AI Article Synopsis

  • A 57-year-old woman with rheumatoid arthritis was treated with tofacitinib and prednisolone, eventually presenting with chest pain and shortness of breath, leading to a diagnosis of Takotsubo cardiomyopathy (TKM).
  • Her heart condition showed regional systolic dysfunction, resembling a heart attack, but there were no signs of blocked arteries or plaque rupture upon further examination.
  • This case is reportedly the first involving TKM in a patient taking tofacitinib, suggesting a potential connection that warrants further investigation despite the cause remaining unclear.

Article Abstract

We describe a case of a 57-year-old white woman treated for rheumatoid arthritis (RA) with tofacitinib 10mg daily (started one year ago) and prednisolone 5mg daily.
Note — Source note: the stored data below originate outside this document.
(* ===== verification/ReportSpec.v ===== *)
(** * What the report of a completion changes

    [TestHandler] tells the scheduler that a test has ended by calling its
    [OnTestComplete], which writes the schedule tables before it returns.  This
    file says what such a call can change, for the claims about the handlers
    that make it. *)

From S2P Require Import Prelude GoTime Model Store Recurrence Scheduler LoadTests TestCompletion.

Open Scope Z_scope.
Open Scope go_scope.

(** A schedule is moved on, ended or paused; nothing else of it changes. *)
Definition rescheduled (st st' : ScheduledTest) : Prop :=
  st' = st <| sch_Status := sch_Status st' |> <| sch_ScheduledAt := sch_ScheduledAt st' |>
           <| sch_Paused := sch_Paused st' |>.

(** An execution is ended; it stays the execution of its schedule. *)
Definition concluded (ex ex' : ScheduleExecution) : Prop :=
  ex' = ex <| exe_Status := exe_Status ex' |> <| exe_LoadTestID := exe_LoadTestID ex' |>
           <| exe_StartedAt := exe_StartedAt ex' |> <| exe_EndedAt := exe_EndedAt ex' |>
           <| exe_ErrorMessage := exe_ErrorMessage ex' |> <| exe_ErrorDetail := exe_ErrorDetail ex' |>.

#[export] Instance rescheduled_preorder : PreOrder rescheduled.
Proof. split; [by intros []|]. unfold rescheduled. intros st1 st2 st3 -> ->. by destruct st1, st3. Qed.

#[export] Instance concluded_preorder : PreOrder concluded.
Proof. split; [by intros []|]. unfold concluded. intros ex1 ex2 ex3 -> ->. by destruct ex1, ex3. Qed.

(** No row is added or lost. *)
Definition table_step {A} (R : A -> A -> Prop) (m m' : gmap string A) : Prop :=
  forall k, option_Forall2 R (m !! k) (m' !! k).

#[export] Instance table_step_preorder {A} (R : A -> A -> Prop) `{!PreOrder R} : PreOrder (table_step R).
Proof.
  split; [by intros m k|]. intros m1 m2 m3 H1 H2 k. by etrans; [apply H1|apply H2].
Qed.

Lemma table_step_alter {A} (R : A -> A -> Prop) `{!PreOrder R} (f : A -> A) (id : string) (m : gmap string A) :
  (forall a, R a (f a)) -> table_step R m (alter f id m).
Proof.
  intros Hf k. rewrite lookup_alter. destruct (decide (id = k)) as [<-|]; [|done].
  destruct (m !! id); constructor. apply Hf.
Qed.

Record report_step (s s' : Scheduler) : Prop := mkReportStep {
  rp_schedules : table_step rescheduled (scheduled_tests (w_db (s_world s))) (scheduled_tests (w_db (s_world s')));
  rp_executions : table_step concluded (schedule_executions (w_db (s_world s))) (schedule_executions (w_db (s_world s')));
  rp_uuids : w_uuids (s_world s') = w_uuids (s_world s);
  rp_now : w_now (s_world s') = w_now (s_world s);
  rp_faults : w_faults (s_world s) = [] -> w_faults (s_world s') = [];
  rp_callbacks : callbacks s' ⊆ callbacks s
}.

#[export] Instance report_step_preorder : PreOrder report_step.
Proof.
  split; [by intros s|]. intros s1 s2 s3 [] []. constructor; try (by etrans; eauto); auto.
Qed.

Definition reports {A} (m : ST Scheduler A) : Prop := forall s, report_step s (st_exec m s).

Lemma reports_ret {A} (a : A) : reports (mret a).
Proof. intros s. reflexivity. Qed.

Lemma reports_get : reports st_get.
Proof. intros s. reflexivity. Qed.

Lemma reports_bind {A B} (m : ST Scheduler A) (f : A -> ST Scheduler B) :
  reports m -> (forall a, reports (f a)) -> reports (m ≫= f).
Proof. intros Hm Hf s. rewrite st_exec_bind. etrans; [apply Hm|apply Hf]. Qed.

Lemma reports_discard {A} (m : ST Scheduler A) : reports m -> reports (discard m).
Proof. intros Hm. apply reports_bind; [done|]. intros. apply reports_ret. Qed.

Lemma reports_sql {A} (context : string) (stmt : DB -> res A * DB) :
  (forall db, table_step rescheduled (scheduled_tests db) (scheduled_tests (stmt db).2) /\
     table_step concluded (schedule_executions db) (schedule_executions (stmt db).2)) ->
  reports (on_world (run_sql context stmt)).
Proof.
  intros Hs s. unfold st_exec. rewrite on_world_run. cbn [snd].
  destruct (run_sql_frame context stmt (s_world s)) as (Hdb & _ & Hn & Hu & _ & Hf).
  constructor; cbn; try done; destruct Hdb as [-> | ->]; try done; apply Hs.
Qed.

Lemma reports_query {A} (context : string) (q : DB -> res A) :
  reports (on_world (run_sql context (fun db => (q db, db)))).
Proof. by apply reports_sql. Qed.

Lemma reports_update_row (f : ScheduledTest -> ScheduledTest) (id : string) :
  (forall st, rescheduled st (f st)) -> reports (on_world (run_sql "" (fun db => (Ok tt, update_row f id db)))).
Proof. intros Hf. apply reports_sql. intros db. split; [apply table_step_alter; [apply _|exact Hf]|done]. Qed.

Lemma reports_UpdateExecution id status test started ended msg detail :
  reports (on_world (UpdateExecution id status test started ended msg detail)).
Proof. apply reports_sql. intros db. split; [done|]. by apply table_step_alter; [apply _|intros []]. Qed.

Create HintDb reports.
#[export] Hint Resolve reports_ret reports_get reports_query reports_UpdateExecution reports_discard : reports.
#[export] Hint Extern 1 (reports (on_world (UpdateScheduleStatus _ _))) => by apply reports_update_row; intros [] : reports.
#[export] Hint Extern 1 (reports (on_world (UpdateScheduleNextRun _ _ _))) => by apply reports_update_row; intros [] : reports.
#[export] Hint Extern 1 (reports (on_world (PauseSchedule _ _))) => by apply reports_update_row; intros [] : reports.
#[export] Hint Extern 1 (reports (on_world (GetSchedule _))) => apply reports_query : reports.
#[export] Hint Extern 1 (reports (on_world (CountConsecutiveFailures _))) => apply reports_query : reports.

Section report.
Context `{TzDatabase} `{RowOrder} `{MapOrder}.

Ltac walk_report :=
  repeat first
    [ solve [eauto 3 with reports]
    | progress intros
    | apply reports_bind
    | match goal with
      | |- reports (match ?x with _ => _ end) => destruct x
      end ].

Lemma takeNextCallback_reports : reports takeNextCallback.
Proof.
  intros s. unfold st_exec, takeNextCallback. destruct (range_over _) as [|[e sid] l]; [reflexivity|].
  constructor; cbn; [done..|]. apply delete_subseteq.
Qed.

Lemma advanceSchedule_reports (id : string) (failed : bool) : reports (advanceSchedule id failed).
Proof. unfold advanceSchedule. walk_report. Qed.

#[local] Hint Resolve takeNextCallback_reports advanceSchedule_reports : reports.

Lemma OnTestComplete_reports (testID status errMsg : string) : reports (OnTestComplete testID status errMsg).
Proof. unfold OnTestComplete, nextCompletion, applyCompletion, completeExecution. walk_report. Qed.

(** ** Reports among the actions of the handlers *)

(** What may happen to the schedule tables and the callbacks while handlers
    run: a relation that allows everything that leaves both alone. *)
Class TableSteps (D : TestWorld -> TestWorld -> Prop) := {
  ts_preorder :: PreOrder D;
  ts_same : forall t t', w_db (tw_world t') = w_db (tw_world t) -> tw_scheduler t' = tw_scheduler t ->
    (w_uuids (tw_world t) <= w_uuids (tw_world t'))%nat -> D t t'
}.

(** Nothing happens to them. *)
Definition unscheduled (t t' : TestWorld) : Prop :=
  w_db (tw_world t') = w_db (tw_world t) /\ tw_scheduler t' = tw_scheduler t.

#[export] Instance unscheduled_steps : TableSteps unscheduled.
Proof.
  split; [|by split]. split; [by split|]. intros t1 t2 t3 [K1 K2] [K3 K4]. split; congruence.
Qed.

(** Or reports: schedules are moved on and executions ended, callbacks are only
    taken, and what the scheduler relies on stays true. *)
Record reported `{UuidSource} (t t' : TestWorld) : Prop := mkReported {
  rd_schedules : table_step rescheduled (scheduled_tests (w_db (tw_world t))) (scheduled_tests (w_db (tw_world t')));
  rd_executions : table_step concluded (schedule_executions (w_db (tw_world t))) (schedule_executions (w_db (tw_world t')));
  rd_unset : tw_scheduler t = None -> w_db (tw_world t') = w_db (tw_world t) /\ tw_scheduler t' = None;
  rd_callbacks : forall registered, tw_scheduler t = Some registered ->
    exists left, tw_scheduler t' = Some left /\ left ⊆ registered /\
      (sched_inv (scheduler_of t registered) -> sched_inv (scheduler_of t' left))
}.

#[export] Instance reported_steps `{UuidSource} : TableSteps reported.
Proof.
  split; [split|].
  - intros t. constructor; [done..|]. intros cbs E. by exists cbs.
  - intros t1 t2 t3 K1 K2. constructor.
    + etrans; [apply K1|apply K2].
    + etrans; [apply K1|apply K2].
    + intros E. destruct (rd_unset _ _ K1 E) as [E1 E2]. destruct (rd_unset _ _ K2 E2) as [E3 E4]. split; congruence.
    + intros cbs E. destruct (rd_callbacks _ _ K1 cbs E) as (cbs2 & E2 & S2 & I2).
      destruct (rd_callbacks _ _ K2 cbs2 E2) as (cbs3 & E3 & S3 & I3). exists cbs3. split; [done|].
      split; [by etrans|auto].
  - intros t t' Hdb Hs Hu. constructor; rewrite ?Hdb, ?Hs; try done.
    intros cbs E. exists cbs. split; [done|]. split; [done|]. intros Hi.
    apply (sched_inv_step (scheduler_of t cbs) (tw_world t')); cbn; [by rewrite Hdb|done|exact Hi].
Qed.

(** The report itself. *)
Lemma notify_world (testID status errMsg : string) (t : TestWorld) :
  let t' := (notifyScheduleCompletion testID status errMsg t).2 in
  tw_tests t' = tw_tests t /\ w_uuids (tw_world t') = w_uuids (tw_world t) /\
  (w_faults (tw_world t) = [] -> w_faults (tw_world t') = []).
Proof.
  unfold notifyScheduleCompletion. destruct (tw_scheduler t) as [cbs|]; [|done]. cbn.
  destruct (OnTestComplete_reports testID status errMsg (scheduler_of t cbs)). done.
Qed.

Lemma notify_reported `{UuidSource} (testID status errMsg : string) (t : TestWorld) :
  reported t (notifyScheduleCompletion testID status errMsg t).2.
Proof.
  unfold notifyScheduleCompletion. destruct (tw_scheduler t) as [cbs|] eqn:E; [|reflexivity]. cbn.
  pose proof (OnTestComplete_reports testID status errMsg (scheduler_of t cbs)) as Hr.
  pose proof (OnTestComplete_inv testID status errMsg (scheduler_of t cbs)) as Hi.
  destruct (st_exec _ _) as [w' left running] eqn:Es. destruct Hr as [Hsch Hex _ _ _ Hc]. cbn in *.
  constructor; cbn; [done|done|by rewrite E|]. rewrite E. intros registered [= <-]. by exists left.
Qed.
End report.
She presented to the emergency department with a tight squeezing chest pain and shortness of breath for 7h and the clinical evaluation revealed regional systolic dysfunction of the left ventricle, mimicking a myocardial infarction, in the absence of angiographic evidence of obstructive coronary artery disease or acute plaque rupture. All changes were transient and resolved completely within 4 days. The diagnosis of Takotsubo cardiomyopathy (TKM) was established. This is, as far as we know, the first report of a case of TKM in a RA patient taking tofacitinib. Although the association has not been previously described and the precise cause cannot be identified in this patient, the association with tofacitinib should be considered given the etiopathogenic rationale and the absence of any other identifiable cause.